Milan gurung, better known by his criminal alias Chakre don, is a Nepalese gangster. A self-proclaimed don, he is regarded as one of the most powerful gang leaders in Nepal, alongside his longtime rival Deepak Manange. The nickname "Chakre" is derived from Kathmandu Ring Road, a ring road area in Kathmandu where he was born and primarily operated.

== Money laundering case ==

In May 2013, the Department of Money Laundering Investigation (DoMLI) initiated legal proceedings against Milan Gurung, popularly known as Chakre Milan, along with several other individuals. The authorities accused him of acquiring assets through unlawful sources, estimating his property holdings to be worth around Rs 70 million. At the time, Gurung was incarcerated at the Central Jail in Sundhara on a separate conviction related to drug trafficking.

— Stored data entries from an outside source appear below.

(* ===== verification/ImapView.v ===== *)
(** * ImapView: what a session believes of its selected mailbox

    [apps/imap/src/view.ts] and [extensions/qresync.ts]. A method that reads the database takes what it read as
    arguments; between its reads other sessions may change the mailbox. A [Set] is the list of its elements in the
    order of their insertion. The name of the mailbox, its UIDVALIDITY and [readOnly] never change and are left out.

    The theorems put a client on the other side, which does what the responses tell it. *)
From stdpp Require Import gmap sorting.
From S2P Require Import Prelude JsString JsStringFacts ImapSequence MailDb MailStore MailStoreProofs MailSync.

(** ** The view *)

Inductive ImapResponse :=
  | RExpunge (seq : Z)
  | RExists (n : Z)
  | RVanished (uids : list Z) (earlier : bool)
  | RFetch (seq : Z) (uid : option Z) (flags : list jsstr) (modseq : option Z).

Record MailboxView := mkView { vw_mailbox : Id; vw_uids : list Z; vw_known : gmap Z Z; vw_pending : list Z; vw_highest : Z }.

Definition setUids u (w : MailboxView) : MailboxView := mkView (vw_mailbox w) u (vw_known w) (vw_pending w) (vw_highest w).
Definition setKnown k (w : MailboxView) : MailboxView := mkView (vw_mailbox w) (vw_uids w) k (vw_pending w) (vw_highest w).
Definition setPending p (w : MailboxView) : MailboxView := mkView (vw_mailbox w) (vw_uids w) (vw_known w) p (vw_highest w).
Definition setHighest h (w : MailboxView) : MailboxView := mkView (vw_mailbox w) (vw_uids w) (vw_known w) (vw_pending w) h.

Definition exists_ (w : MailboxView) : Z := Z.of_nat (length (vw_uids w)).
Definition maxUid (w : MailboxView) : Z := default 0 (last (vw_uids w)).

Fixpoint firstUnseenFrom (i : Z) (rows : list (Z * Z * bool)) : option Z :=
  match rows with [] => None | r :: rows => if r.2 then firstUnseenFrom (i + 1) rows else Some i end.

(** The view, the first unseen message, and the HIGHESTMODSEQ and UIDNEXT of the answer. [probe] is read before [rows]. *)
Definition open (mailbox : Id) (highestModseq : Z) (probe : option (Z * Z)) (rows : list (Z * Z * bool)) : MailboxView * option Z * Z * Z :=
  let view := mkView mailbox ((fun r => r.1.1) <$> rows) (list_to_map (rev ((fun r => (r.1.1, r.1.2)) <$> rows))) [] (default highestModseq (snd <$> probe)) in
  (view, firstUnseenFrom 1 rows, vw_highest view, Z.max (default 1 (fst <$> probe)) (maxUid view + 1)).

Definition isExpunged (w : MailboxView) (uid : Z) : bool := bool_decide (uid ∈ vw_pending w).
Definition liveUids (w : MailboxView) : list Z := filter (fun u => isExpunged w u = false) (vw_uids w).

Definition at_ (uids : list Z) (i : Z) : Z := default 0 (uids !! Z.to_nat i).

(** The binary search. [hi] is -1 when the view is empty. *)
Fixpoint seqLoop (fuel : nat) (uids : list Z) (uid lo hi : Z) : option Z :=
  match fuel with
  | O => None
  | S fuel =>
      if lo <=? hi then
        let mid := Z.shiftr (lo + hi) 1 in
        let v := at_ uids mid in
        if v =? uid then Some (mid + 1) else if v <? uid then seqLoop fuel uids uid (mid + 1) hi else seqLoop fuel uids uid lo (mid - 1)
      else None
  end.
Definition seqOf (w : MailboxView) (uid : Z) : option Z := seqLoop (S (length (vw_uids w))) (vw_uids w) uid 0 (exists_ w - 1).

The investigation, led by the Central Investigation Bureau (CIB) of Nepal Police, alleged that land and other assets registered in his name had been gained through criminal conduct. Based on the findings, DoMLI requested the Special Court to impose financial penalties equivalent to the value of the alleged illegal property.

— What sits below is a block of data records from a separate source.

(** The end of [main], from the moment the signal context is done, as the
    main goroutine runs it when nothing cuts it short: [s.Shutdown], then the
    deferred calls, last deferred first.  Every error these calls return is
    unbound.  The listener goroutine, whose [log.Fatal] can end the process
    in the middle of this, is not part of it: see [main_end]. *)
Definition main_shutdown (c : db.Client) (s : http.Server) : M unit :=
  emit (EvHTTPShutdown (http.Addr s));;
  let _ := http_shutdown E (http.Addr s) in
  db.Close E c;;
  emit EvTracerProviderShutdown;;
  let _ := tp_shutdown E in
  ret tt.

End WithEnv.

(** ** Reading an effect log *)

(** The spans a log starts, in order. *)
Definition started (l : list Event) : list SpanId :=
  omap (fun e => match e with EvSpanStart _ sp _ _ _ => Some sp | _ => None end) l.

(** The spans a log ends, in order. *)
Definition ended (l : list Event) : list SpanId :=
  omap (fun e => match e with EvSpanEnd sp => Some sp | _ => None end) l.

(** The parent the log gives the span [sp] when it starts it: [None] when
    the log does not start [sp], [Some None] when [sp] starts as a root. *)
Fixpoint parent_of (sp : SpanId) (l : list Event) : option (option SpanId) :=
  match l with
  | [] => None
  | EvSpanStart _ sp' parent _ _ :: r =>
      if Nat.eqb sp' sp then Some parent else parent_of sp r
  | _ :: r => parent_of sp r
  end.
(* ===== verification/_CoqProject ===== *)
-Q . S2P
Prelude.v
Errors.v
Utf8.v
StdIo.v
Buffered.v
HttpApi.v
HttpModel.v
Mpsc.v
ReadQueue.v
QueueLaws.v
HttpBody.v
BytesBody.v
Body.v
BodyLaws.v
Threads.v
Message.v
MessageLaws.v
ChunkedLaws.v
Request.v
RequestLaws.v
Response.v
ResponseLaws.v
Upgrade.v
Tls.v
Connection.v
TlsLaws.v
ConnLaws.v
Server.v
Reference.v
StreamLaws.v
IncomingLaws.v
ServiceLaws.v
ServerLaws.v
Totality.v
AcceptLaws.v
Echo.v
Examples.v
Routes.v
LineProtocol.v
Chat.v
ChatLaws.v
Client.v
ClientLaws.v
RoundTrip.v
HeadModel.v
EndToEnd.v
Pipeline.v
Compress.v
Files.v
WebSocket.v
WsChat.v
WsChatLaws.v
Tunnel.v
TunnelLaws.v
Streaming.v
Witnesses.v
StreamWitnesses.v
Tests.v
ClientTests.v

On 24 January 2018, the Special Court, comprising judges Ratna Bahadur Bagchand, Chandiraj Dhakal, and Pramod Kumar Shrestha, acquitted Gurung and two other defendants. The court ruled that the evidence presented was insufficient to establish that the properties were obtained through money laundering activities. As a result, the charges against him were dismissed.

== Criminal career ==
Gurung came to public attention in the early 2000s, a time marked by political instability in Nepal, during which several local gangs expanded their activities. He has been implicated in multiple criminal cases, including charges of attempted murder, assault, and organized.

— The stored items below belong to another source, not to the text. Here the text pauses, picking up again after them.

(* ===== verification/Prelude.v ===== *)
(** * touche: a verification development of the HTTP/1 library

    touche is a synchronous HTTP/1.0 and HTTP/1.1 server and client. This development
    models its code under src/src/ and proves it correct. This file is the prelude all
    others share; its header describes the whole.

    ** The program and how its parts interact

    A [Server] takes connections from an iterator and runs [serve] on each. [serve] puts
    a [BufReader] of the connection into a [ReadQueue] and takes one [QueuedReader] per
    request from it: the body of a request may still own its handle while the handle for
    the next request exists, and the reader travels from handle to handle through mpsc
    channels when they are dropped. [parse_request] reads a head and makes a [Body] of
    what follows; the service maps the request to a response; [write_response] chooses
    the framing and writes it to a [BufWriter]. Depending on the headers the connection
    is kept, closed, or handed to an upgrade handler. The client does the mirror image
    on a pool of connections.

    ** The model

    A Rust function with [&mut] arguments and the part of the world it can reach becomes
    a computation [ST S E A]: a function from the state [S] to an [outcome], which is
    [Ok] or [Err] with the new state, a panic, a wait for a message that only this thread
    could send ([Block]), or the end of the fuel. Destructors are explicit: [Drop] is a
    class and the places where Rust drops a value call [drop_value]. The class [Fuel]
    bounds the iterations of each loop; the theorems assume that the fuel exceeds the
    length of the input (or the number of chunks or connections) and then prove that a
    result is returned, so that none of them holds because the fuel ran out. [wp m Q R s]
    says that [m] returns from [s], with [Q] after [Ok] and [R] after [Err].

    The world [W] is a parameter with two relations (class [World]): [rstep], what
    reading and closing may change, and [wstep], which contains it. A stream satisfies
    [ReadLaws]/[BufReadLaws] when [holds r w bs fin] says which bytes it still delivers
    and how it ends; [WriteLaws] say which bytes were written so far.

    - Prelude.v: computations, their calculus, bytes, numbers, [Vec] allocation.
    - Errors.v: [io::Error], [ParseError] (src/src/request.rs), [httparse::Error].
    - StdIo.v, Buffered.v, Mpsc.v, Utf8.v: what the code uses of the standard library:
      [Read], [BufRead], [Write], [Take], [Cursor], [io::copy]; [BufReader] and
      [BufWriter]; channels as queues in a store with the liveness of both ends;
      [from_utf8] and [chars].
    - HttpApi.v: the crates http, headers and httparse as a class of operations and a
      class of the documented laws the proofs use; HttpModel.v is an instance of both,
      on which the witnesses evaluate.
    - ReadQueue.v, QueueLaws.v: src/src/read_queue.rs; the hand-off as functions on the
      store, as a transition system for arbitrary interleavings, and as a reader that
      keeps the contract of the reader behind it.
    - HttpBody.v, BytesBody.v, Body.v, BodyLaws.v: src/src/body/http_body.rs and
      src/src/body.rs. The class [HttpBodyLaws] is the contract of a body: the three ways
      to consume it. BytesBody.v has the implementations for [Bytes] and [BytesMut], over
      a class for the buffers of the crate bytes.
    - Message.v, MessageLaws.v, ChunkedLaws.v: what src/src/request.rs and
      src/src/response.rs share: reading a head, building the headers, the chunked
      decoder, writing headers and encoded bodies.
    - Request.v, RequestLaws.v, Response.v, ResponseLaws.v: the four functions of these
      files, [parse_request], [write_request], [parse_response], [write_response].
    - Upgrade.v, Tls.v, TlsLaws.v, Connection.v, ConnLaws.v: src/src/upgrade.rs,
      src/src/tls.rs ([Arc<Mutex<..>>] as a counted cell of the world) and
      src/src/connection.rs; the contract of a connection.
    - Server.v: src/src/server.rs, the loop [serve] and the server around it. Reference.v:
      the reference [serve] refines. StreamLaws.v: bodies that are read from a stream while
      they are written to another; IncomingLaws.v: what a service can do with the body of a
      request (read it whole, drop it, or hand it on as the body of its response);
      ServiceLaws.v: the class [ServiceLaws], the contract of a service; ServerLaws.v: the
      proof for one connection; Totality.v: where the reference is defined; AcceptLaws.v: the
      loops that accept connections.
    - Echo.v: a lawful service and an in-memory connection, on which these theorems are
      applied; Examples.v and Routes.v: services of src/examples/ and their laws.
    - Threads.v: the threads of src/examples/ that send the body of a response through
      [Body::channel] while the connection writes it, beside a scheduler that decides which
      threads run between two calls of the reader; Streaming.v: chunked.rs, trailers.rs and
      sse.rs as services. LineProtocol.v: the upgrade of upgrade.rs.
    - Compress.v, Files.v, WebSocket.v: the body of compress.rs that compresses another, the
      service of file.rs, and the echo of websocket.rs, with gzip, the file system and
      tungstenite as parameters.
    - Chat.v, ChatLaws.v: sse-chat.rs; its map of users, its threads and its closure, and
      the transition system of all that can happen to them. WsChat.v, WsChatLaws.v: the same
      for websocket-chat.rs, with the two threads of each connection.
    - Tunnel.v, TunnelLaws.v: tunnel.rs; the two threads of a tunnel beside its two peers as
      a transition system, and the service that answers CONNECT and hands over the
      connection.
    - Client.v, ClientLaws.v: src/src/client.rs.
    - RoundTrip.v, EndToEnd.v, Pipeline.v: what one side writes is what the other reads; a
      request of the client answered by the server; several requests behind one another
      answered by a service that streams. The class [HttpHeadLaws] adds what the round
      trips need of the head parsers; HeadModel.v shows that the instance has it.
    - Tests.v, ClientTests.v: the unit tests of the crate, evaluated on the model with
      the instance of HttpModel.v.
    - Witnesses.v, StreamWitnesses.v: each theorem with hypotheses applied at a concrete
      input.

    ** What the theorems show

    - Refinement: [serve_refines] (ServerLaws.v): over buffers, hand-off and channels,
      [serve] writes what a reference computes from the bytes of the client, request
      bodies with a length and in chunks included, and the reference says how the
      connection ends: closed, failed, or handed to which upgrade handler with which bytes
      left to read; the handler runs on what the other handles of the reader left alone
      (class [ConnShared]). The reference covers bodies that are malformed or cut off by the
      end of the stream, and [serve_returns] (Totality.v) says that [serve] returns on every
      stream that ends. [upgrade_served] (LineProtocol.v): the whole of upgrade.rs, less at
      most the 8 KiB of the protocol behind it that were read ahead with the request.
      [request_answered] (EndToEnd.v): a request that the client writes reaches the service,
      and what [serve] writes is read as the response of the service. [echo_pipeline] (Pipeline.v): requests sent behind
      one another are answered in order, although a response is written while its request
      is still being read. [streamed_response_read] (Streaming.v): what another
      thread sends as the body of a response is written, its trailers included, and a client
      reads the data, in every interleaving of the two.
    - Functional behaviour of parsing and writing on every branch, errors included:
      [parse_request_takes], [parse_response_takes], [write_request_output],
      [write_response_output], [write_response_mismatch], [connection_closed_iff].
    - Round trips: [chunked_round_trip], [response_round_trip], [request_round_trip],
      [compressed_round_trip]; the headers announce the encoding that is used
      ([response_framing_sound], [request_framing_sound]).
    - The hand-off of the reader: order, exclusion, no panic, nothing lost
      ([queued_read_waits_for_earlier], [queued_read_exclusive], [queued_never_panics],
      [drop_hands_over], [handle_reads_through]).
    - Bodies: the views agree (into_chunks if nothing follows the body on its stream),
      dropping skips, channels stream, abort and closing are reported ([body_views_agree], [body_drop_skips], [channel_streams], ..).
    - Client: [send_request_exchange], [client_reuses], [client_connects].
    - Connections and the server around [serve]: shared handles of a TLS stream behave like
      the stream with one owner ([tls_shared_as_owned]); [tls_strong_count], [downcast_stream],
      [http10_response_closes], [single_thread_serves_all],
      [threads_serve_all], [make_service_serves_all]; a service of src/examples/ behind the
      server: [upload_refused], [routes_reverse].
    - Liveness and termination beside other threads: [streamed_into_bytes]; the chat: what
      a user gets, in order ([chat_in_order]), completely ([chat_delivers]), and who stays in
      the map ([chat_removes_gone]); the chat over WebSockets: order and completeness
      ([ws_chat_in_order]), and users that stay after their client has gone
      ([ws_gone_user_lingers]); a tunnel: each peer gets what the other sent, in order
      ([tunnel_in_order]), its threads end after a bounded number of calls in every
      interleaving ([tunnel_ends]), and a client that ends its own direction can lose the
      response ([tunnel_half_close]); what a client gets whose target cannot be reached, and
      that its connection is closed ([tunnel_unreachable]).
    - The unit tests pass on the model: [unit_tests_pass], [client_tests_pass].
    - Behaviour that is likely not meant: [default_body_panics],
      [channel_abort_unnoticed], [huge_chunk_panics], [truncated_upload_answered],
      [malformed_chunk_ends_body], [accept_error_ends_server], [http10_request_keeps_chunked],
      [small_body_unanswered], [chunks_overrun], [chat_forgery], [upgrade_loses_buffered].

    ** Bounds

    Integers are [N] with the wrap-around of [u64]/[usize] written out ([wrap64]; 64-bit
    targets) and the limit [isize::MAX] of allocations ([alloc_vec]). Lengths of byte
    lists are [nat].

    ** Not modelled

    The internals of http, headers, httparse, rustls, bytes, threadpool and of the
    operating system's sockets (parameters with laws); [Debug] implementations;
    src/src/lib.rs (re-exports); the [main]s of src/examples/, which pass a closure to a
    server, and websocket-tokio.rs (an asynchronous runtime). The threads of one program
    interleave at the calls that they share: sends, receives, the closing of channels and the
    lock of a map. The thread of the pool that runs a job is not scheduled:
    [threads_serve_all] says which jobs the pool is given. The sockets of a tunnel take what
    is written at any time ([sys_wrote]): a write that waits for its peer is a thread that is
    not scheduled, so [tunnel_ends] bounds the calls of a thread, not the time of a write.

    The reference of [serve_refines] is undefined ([Beyond]) for requests that announce more
    than can be allocated ([beyond_overlong]) and for streamed bodies during which the
    connection fails, and a lawful service reads the body of a request whole, drops it, or
    hands it on as the body of its response; a service that reads a part of it is not
    covered. *)
From stdpp Require Import base list gmap strings.
From Stdlib Require Import Strings.Byte NArith Lia.

Declare Scope touche_scope.
Delimit Scope touche_scope with touche.
#[global] Open Scope touche_scope.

Although he has been arrested on several occasions, reports have described him as continuing to maintain influence, allegedly due to political affiliations. His name has appeared in media accounts related to incidents involving public altercations, including the use of weapons and explosives.

In April 2023, Gurung was observed in Nepalgunj accompanied by individuals reportedly equipped with firearms, including a weapon resembling an AK-47. The sighting occurred outside a local hotel and attracted public and media attention due to the presence of unauthorized armed security. Although he was in the city at the time of a youth political event, reports indicated that he did not participate in the program. The incident raised questions regarding law enforcement oversight and the public display of restricted weapons.

==Personal life==

Chakre Milan, as seen in a November 2024 My Republica article

He grew up in an environment marked by economic disparity, limited opportunity, and a rapidly changing urban identity. Chakre Milan was attacked by a gang of 15 men led by Deepak Manange in May 2004. He nearly lost his hand in the attack that involved swords. Chakre Milan's brother led an attack with swords and Khukuris in retaliation, which Manange survived. Manange was convicted of attempted murder and sentenced to five years in prison for the incident. Milan was at one time thought to be under the political protection of CPN UML leader Pradeep Nepal.

Chakre Milan's criminal record goes back to 2001, when he was first arrested for allegedly attacking Prince Dhirendra's son-in-law with a sword. He has been arrested multiple times since, including on charges of attempted murders with swords or guns.